(* ===== verification/PcapPrinterTheorems.v ===== *)
(** * The two printers and the bots' client keep the same books *)
From Stdlib Require Import Init.Byte.
From S2P Require Import Prelude Protocol MdMcast MdStream SnapshotClient BotBook BotBookTheorems SnapshotWriter MdClient MdClientTheorems MdRecovery BboPrinter BboPrinterTheorems PcapPrinter.
#[local] Open Scope Z_scope.

Section pcap.
Context `{FW : FeedWorld} (walk : gmap Z OrderBook.t → list Z).
Import PcapPrinter.

(** Printing changes nothing but the lines. *)
Definition same_but_lines (s s' : t) : Prop :=
  snapshot_complete s' = snapshot_complete s ∧ BboPrinter.order_books (bbo s') = BboPrinter.order_books (bbo s) ∧
  BboPrinter.order_to_symbol (bbo s') = BboPrinter.order_to_symbol (bbo s) ∧ BboPrinter.last_seq_num (bbo s') = BboPrinter.last_seq_num (bbo s).

Lemma run_print_books seconds n s : ∃ s', print_books walk seconds n s = (Ret tt, s') ∧ same_but_lines s s'.
Proof.
  unfold print_books. erewrite bind_ret by reflexivity. cbn beta. set (books := BboPrinter.order_books (bbo s)). clearbody books.
  generalize (walk books) as ys. intros ys. revert s. induction ys as [|y ys IH]; intros s; [by exists s|]. cbn [for_each].
  erewrite bind_ret by reflexivity. cbn beta. edestruct IH as (s' & Hrun & H1 & H2 & H3 & H4). exists s'. split; [exact Hrun|]. done.
Qed.

Lemma done_same s s' : snapshot_complete s' = snapshot_complete s → done_snapshot s' = done_snapshot s.
Proof. unfold done_snapshot. by intros ->. Qed.

(** A live message with the next number. *)
Lemma run_show_live p M s seq ts m pre rest len :
  shows M (bbo s) → msg_says M m → bytes p = pre ++ frame seq ts m ++ rest → is_u32 seq → is_u64 ts → msg_ok m →
  seq = BboPrinter.last_seq_num (bbo s) + 1 → Z.of_nat (msg_size m) <= len →
  ∃ s', show_live fw_freed walk p (length pre) len (wire_header seq ts m) s =
      (Ret ((length pre + msg_size m)%nat, u32 (len - Z.of_nat (msg_size m))), s') ∧
    snapshot_complete s' = snapshot_complete s ∧ shows (market_step M m) (bbo s') ∧ BboPrinter.last_seq_num (bbo s') = seq ∧
    BboPrinter.order_books (bbo s') = books_after M m (BboPrinter.order_books (bbo s)).
Proof.
  intros Hsh Hf Hd Hs Ht Hm Hseq Hlen. set (s0 := set_bbo (BboPrinter.set_last_seq_num seq (bbo s)) s).
  destruct (run_live_message false M (bbo s0) seq ts m (bytes p) pre rest len) as (b1 & Hrun & Hl1 & Hb1 & Hsh1); [done..|].
  destruct (run_print_books (tv_sec p + Z.quot (tv_usec p) 1000000) seq (set_bbo b1 s0)) as (s1 & Hpr & Hc & Hbk & Hix & Hl).
  exists s1. split; [|split; [exact Hc|]; split; [|split; [by rewrite Hl|by rewrite Hbk]]].
  2: { intros i y o Hi. rewrite Hix, Hbk. by apply (Hsh1 i y o). }
  unfold show_live. erewrite bind_ret by reflexivity. cbn beta. cbn [md.seq_num wire_header].
  rewrite <- Hseq, u32_id, Z.eqb_refl by done. cbn [negb when]. erewrite bind_ret by reflexivity. cbn beta.
  erewrite bind_ret by reflexivity. cbn beta.
  erewrite bind_ret.
  2: { unfold parse_and_apply_live_message, on_bbo, zoom, BboPrinter.parse_and_apply_live_message. erewrite bind_ret.
       2: { eapply (run_capture_read md.c_md_header (bytes p) pre (wire_header seq ts m)); [|by apply wire_header_ok].
            rewrite Hd. unfold frame. rewrite msg_bytes_split, <-app_assoc. done. }
       cbn beta. change (md.magic_number (wire_header seq ts m)) with md.MAGIC_NUMBER. rewrite Z.eqb_refl. cbn [negb md.msg_type wire_header].
       erewrite bind_ret by exact Hrun. reflexivity. }
  cbn beta. fold s0. erewrite bind_ret by exact Hpr. cbn beta. cbn [md.length wire_header]. by rewrite Nat2Z.id.
Qed.

Lemma run_pcap_loop p fs : ∀ fuel M s pre,
  done_snapshot s = true → shows M (bbo s) → feed_says M (fs.*2) → bytes p = pre ++ enc_frames fs → Forall numbered_ok fs →
  numbered_from (BboPrinter.last_seq_num (bbo s) + 1) fs → (length fs < fuel)%nat → Z.of_nat (length (enc_frames fs)) < 2 ^ 32 →
  ∃ s', packet_loop fw_freed walk fuel p (length pre) (Z.of_nat (length (enc_frames fs))) s = (Ret tt, s') ∧
    done_snapshot s' = true ∧ shows (foldl market_step M (fs.*2)) (bbo s') ∧
    BboPrinter.last_seq_num (bbo s') = BboPrinter.last_seq_num (bbo s) + Z.of_nat (length fs) ∧
    BboPrinter.order_books (bbo s') = feed_books M (fs.*2) (BboPrinter.order_books (bbo s)).
Proof.
  induction fs as [|[[seq ts] m] fs IH]; intros [|fuel] M s pre Hdone Hsh Hfit Hd Hok Hnum Hfuel Hlen; simpl in Hfuel; try lia.
  { exists s. simpl. rewrite Z.add_0_r. by split_and!. }
  apply Forall_cons in Hok as [(Hs & Ht & Hm) Hok]. cbn [fst snd] in *. destruct Hnum as [Hseq Hnum]. destruct Hfit as [Hf Hfit].
  change (enc_frames ((seq, ts, m) :: fs)) with (frame seq ts m ++ enc_frames fs) in *.
  rewrite length_app, frame_length in * by done. pose proof (msg_size_bound m) as Hsz.
  cbn [packet_loop]. rewrite (proj2 (Z.gtb_gt _ 0)) by lia.
  assert (∀ s, BboPrinter.read md.c_md_header (bytes p) (length pre) s = (Ret (wire_header seq ts m), s)) as Hread.
  { intros s0. eapply (run_capture_read md.c_md_header (bytes p) pre (wire_header seq ts m)); [|by apply wire_header_ok].
    rewrite Hd. unfold frame. rewrite msg_bytes_split, <-app_assoc. done. }
  assert (read md.c_md_header (bytes p) (length pre) s = (Ret (wire_header seq ts m), s)) as Hread'.
  { unfold read, on_bbo, zoom. rewrite Hread. by destruct s. }
  erewrite bind_ret by exact Hread'. cbn beta. erewrite bind_ret by reflexivity. cbn beta zeta.
  change (md.magic_number (wire_header seq ts m)) with md.MAGIC_NUMBER. rewrite Z.eqb_refl, Hdone.
  change (md.MAGIC_NUMBER =? md.SNAPSHOT_MAGIC_NUMBER) with false. cbn [negb andb].
  erewrite bind_ret by reflexivity. cbn beta iota. cbn [negb].
  destruct (run_show_live p M s seq ts m pre (enc_frames fs) (Z.of_nat (msg_size m + length (enc_frames fs))))
    as (s1 & Hrun & Hc & Hsh1 & Hl1 & Hb1); [done..|lia|].
  erewrite bind_ret by exact Hrun. cbn beta. cbn [fst snd].
  assert (u32 (Z.of_nat (msg_size m + length (enc_frames fs)) - Z.of_nat (msg_size m)) = Z.of_nat (length (enc_frames fs))) as ->
    by (rewrite u32_id; unfold is_u32; lia).
  assert (length pre + msg_size m = length (pre ++ frame seq ts m))%nat as -> by (by rewrite length_app, frame_length).
  destruct (IH fuel (market_step M m) s1 (pre ++ frame seq ts m)) as (s' & Hrun' & Hd' & Hsh' & Hl' & Hb');
    [by rewrite (done_same s)|done|done|by rewrite Hd, <-app_assoc|done|by rewrite Hl1, Hseq|lia|lia|].
  exists s'. split; [exact Hrun'|]. split; [done|]. split; [done|]. split; [rewrite Hl', Hl1; simpl length; lia|].
  by rewrite Hb', Hb1.
Qed.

^^^^^^^^^^^^^^^^

What this task involves:
Please transcribe exactly the lines above from the line that has "Definition same_but_lines (s" up to and including the line that has "generalize (walk books)"; no other line belongs in the answer.

Final answer:
Definition same_but_lines (s s' : t) : Prop :=
  snapshot_complete s' = snapshot_complete s ∧ BboPrinter.order_books (bbo s') = BboPrinter.order_books (bbo s) ∧
  BboPrinter.order_to_symbol (bbo s') = BboPrinter.order_to_symbol (bbo s) ∧ BboPrinter.last_seq_num (bbo s') = BboPrinter.last_seq_num (bbo s).

Lemma run_print_books seconds n s : ∃ s', print_books walk seconds n s = (Ret tt, s') ∧ same_but_lines s s'.
Proof.
  unfold print_books. erewrite bind_ret by reflexivity. cbn beta. set (books := BboPrinter.order_books (bbo s)). clearbody books.
  generalize (walk books) as ys. intros ys. revert s. induction ys as [|y ys IH]; intros s; [by exists s|]. cbn [for_each].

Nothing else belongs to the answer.